[Exercise aim]
Identify all lines of the data containing the string "that" and copy them.

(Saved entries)
● ● ● ● ●
(** A buffer has one owner. After any sequence of Get and Put, Get hands out a
    buffer of at least the length asked for that nobody holds and that is no
    longer in the pool, and every buffer held before is still held. *)
Theorem buffers_are_exclusive size p n pick :
  rtc step (New size) p -> (0 <= n)%Z -> (forall b, pick = Some b -> b ∈ bp_free p) ->
  let '(b, p') := Get n pick p in
  bp_held p !! b = None /\ bp_held p' !! b = Some n /\ (b ∉ bp_free p') /\ (exists c, bp_cap p' !! b = Some c /\ (n <= c)%Z) /\
  (forall b' m, bp_held p !! b' = Some m -> bp_held p' !! b' = Some m /\ b' <> b).
Proof.
  intros Hr Hn Hpick.
  assert (pool_ok p) as Hp.
  { apply (rtc_ind_r pool_ok (New size)) with (3 := Hr); [split; [set_solver|cbn; by intros ? ? ?%lookup_empty_Some]|].
    intros x y _ Hs Hx. by eapply step_ok. }
  destruct (Get_ok n pick p Hp Hn Hpick) as (Hp'&Hnew&Hheld). destruct (Get n pick p) as [b p'] eqn:E. cbn [fst snd] in *.
  split_and!; [done|done| | |].
  - intros Hf. apply (bo_free _ Hp') in Hf as [_ Hf]. congruence.
  - destruct (bo_held _ Hp' b n Hheld) as (c&Hc&Hle). exists c. split; [done|lia].
  - intros b' m Hb'. assert (b' <> b) as Hne by congruence. split; [|done]. revert E. unfold Get, make.
    repeat case_decide; destruct pick; repeat case_decide; intros [= <- <-]; cbn [bp_held]; by rewrite lookup_insert_ne.
Qed.

(** A buffer that was put back is handed out again; the request beside it keeps
    its own. *)
Lemma buffers_are_exclusive_witness :
  exists p, rtc step (New 8) p /\ bp_held p !! 0%nat = Some 8%Z /\ (Get 3 (Some 1%nat) p).1 = 1%nat /\
    bp_held (Get 3 (Some 1%nat) p).2 !! 0%nat = Some 8%Z.
Proof.
  pose (p := Put 1%nat (Get 8 None (Get 8 None (New 8)).2).2).
  assert (rtc step (New 8) p) as Hr.
  { eapply rtc_l; [apply (StepGet _ 8 None); [lia|discriminate]|]. eapply rtc_l; [apply (StepGet _ 8 None); [lia|discriminate]|].
    eapply rtc_l; [apply (StepPut _ 1%nat 8%Z); reflexivity|]. apply rtc_refl. }
  assert (forall b, Some 1%nat = Some b -> b ∈ bp_free p) as Hf.
  { intros b Hb. injection Hb as <-. apply (bool_decide_unpack _). vm_compute. exact I. }
  exists p. split; [exact Hr|]. split; [reflexivity|]. split; [reflexivity|].
  pose proof (buffers_are_exclusive 8 p 3 (Some 1%nat) Hr ltac:(lia) Hf) as H.
  destruct (Get 3 (Some 1%nat) p) as [b p']. destruct H as (_&_&_&_&H). exact (proj1 (H 0%nat 8%Z eq_refl)).
Defined.
End Buffers.

(** ** Leases *)

Module Locks.

(** The key of a lease in Redis: the token and when it expires, if it does. *)
Definition lease : Type := option (string * option Z).
Definition live (now : Z) (l : lease) : lease :=
  match l with Some (t, Some e) => if decide (now < e)%Z then l else None | _ => l end.

(** SET NX with the TTL: without one for 0 and for -1 (KeepTTL, and there is no
    key to keep it from), and [None] for the error of Redis on another negative one. *)
Definition AcquireLock (now : Z) (token : string) (ttl : Z) (l : lease) : option bool * lease :=
  if decide (ttl < -1)%Z then (None, live now l)
  else
    match live now l with
    | Some _ => (Some false, live now l)
    | None => (Some true, Some (token, if decide (0 < ttl)%Z then Some (now + lifetime ttl)%Z else None))
    end.
(** releaseScript *)
Definition release (now : Z) (token : string) (l : lease) : lease :=
  match live now l with
  | Some (t, e) => if String.eqb t token then None else live now l
  | None => None
  end.

(** The commands Redis executes, one at a time. *)
Inductive command := Acquire (token : string) (ttl : Z) | Release (token : string).
Definition run_one (l : lease) (c : Z * command) : option bool * lease :=
  match c.2 with
  | Acquire token ttl => AcquireLock c.1 token ttl l
  | Release token => (None, release c.1 token l)
  end.
Fixpoint run (l : lease) (cs : list (Z * command)) : list (option bool) * lease :=
  match cs with
  | [] => ([], l)
  | c :: cs' => let '(r, l') := run_one l c in let '(rs, l'') := run l' cs' in (r :: rs, l'')
  end.

(** While a lease runs and its holder does not give it up, nobody gets it. *)
Lemma held_stays token e cs :
  Forall (fun c => c.1 < e /\ c.2 <> Release token)%Z cs ->
  (run (Some (token, Some e)) cs).2 = Some (token, Some e) /\ Forall (fun r => r <> Some true) (run (Some (token, Some e)) cs).1.
Proof.
  induction 1 as [|[t c] cs [Ht Hc] _ IH]; [by split|]. simpl in Ht, Hc. cbn [run].
  assert (exists r, run_one (Some (token, Some e)) (t, c) = (r, Some (token, Some e)) /\ r <> Some true) as (r&->&Hr).
  { unfold run_one, AcquireLock, release, live. cbn [fst snd]. rewrite decide_True by done. destruct c as [tk ttl|tk].
    - case_decide; by eexists.
    - destruct (String.eqb_spec token tk) as [->|]; [done|by eexists]. }
  destruct (run (Some (token, Some e)) cs) as [rs l']. destruct IH as [IH1 IH2]. split; [exact IH1|]. by constructor.
Qed.

(** The lease excludes others until it expires. After a successful
    AcquireLock with a positive time-to-live, whatever other callers try before it is over
    (acquiring, or releasing with their own tokens), the lock is still the
    owner's: every other AcquireLock is refused, a release with another token
    changes nothing, and the owner's release frees it. *)
Theorem lease_is_exclusive l0 t token ttl between t' token' ttl' :
  (AcquireLock t token ttl l0).1 = Some true -> (0 < ttl)%Z ->
  Forall (fun c => c.1 <= t')%Z between -> (t' < t + lifetime ttl)%Z -> (forall s, (s, Release token) ∉ between) ->
  let l := (run (AcquireLock t token ttl l0).2 between).2 in
  l = Some (token, Some (t + lifetime ttl)%Z) /\ (AcquireLock t' token' ttl' l).1 <> Some true /\
  (token' <> token -> release t' token' l = l) /\ release t' token l = None.
Proof.
  intros Ha Hpos Hb Ht Hrel. unfold AcquireLock in Ha |- * at 1. rewrite decide_False in Ha |- * by lia. destruct (live t l0); [done|].
  cbn [fst snd]. rewrite decide_True by done. destruct (held_stays token (t + lifetime ttl) between) as [-> _].
  { apply Forall_forall. intros [s c] Hin. simpl. rewrite Forall_forall in Hb. specialize (Hb _ Hin). simpl in Hb. split; [lia|].
    intros ->. by apply (Hrel s). }
  unfold AcquireLock, release, live. rewrite !(decide_True (P := (t' < t + lifetime ttl)%Z)) by done.
  split_and!; [done|by destruct (decide (ttl' < -1)%Z)| |by rewrite String.eqb_refl].
  intros Hne. destruct (String.eqb_spec token token'); congruence.
Qed.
● ● ● ● ●
[Solved problem]
    buffer of at least the length asked for that nobody holds and that is no
(** A buffer that was put back is handed out again; the request beside it keeps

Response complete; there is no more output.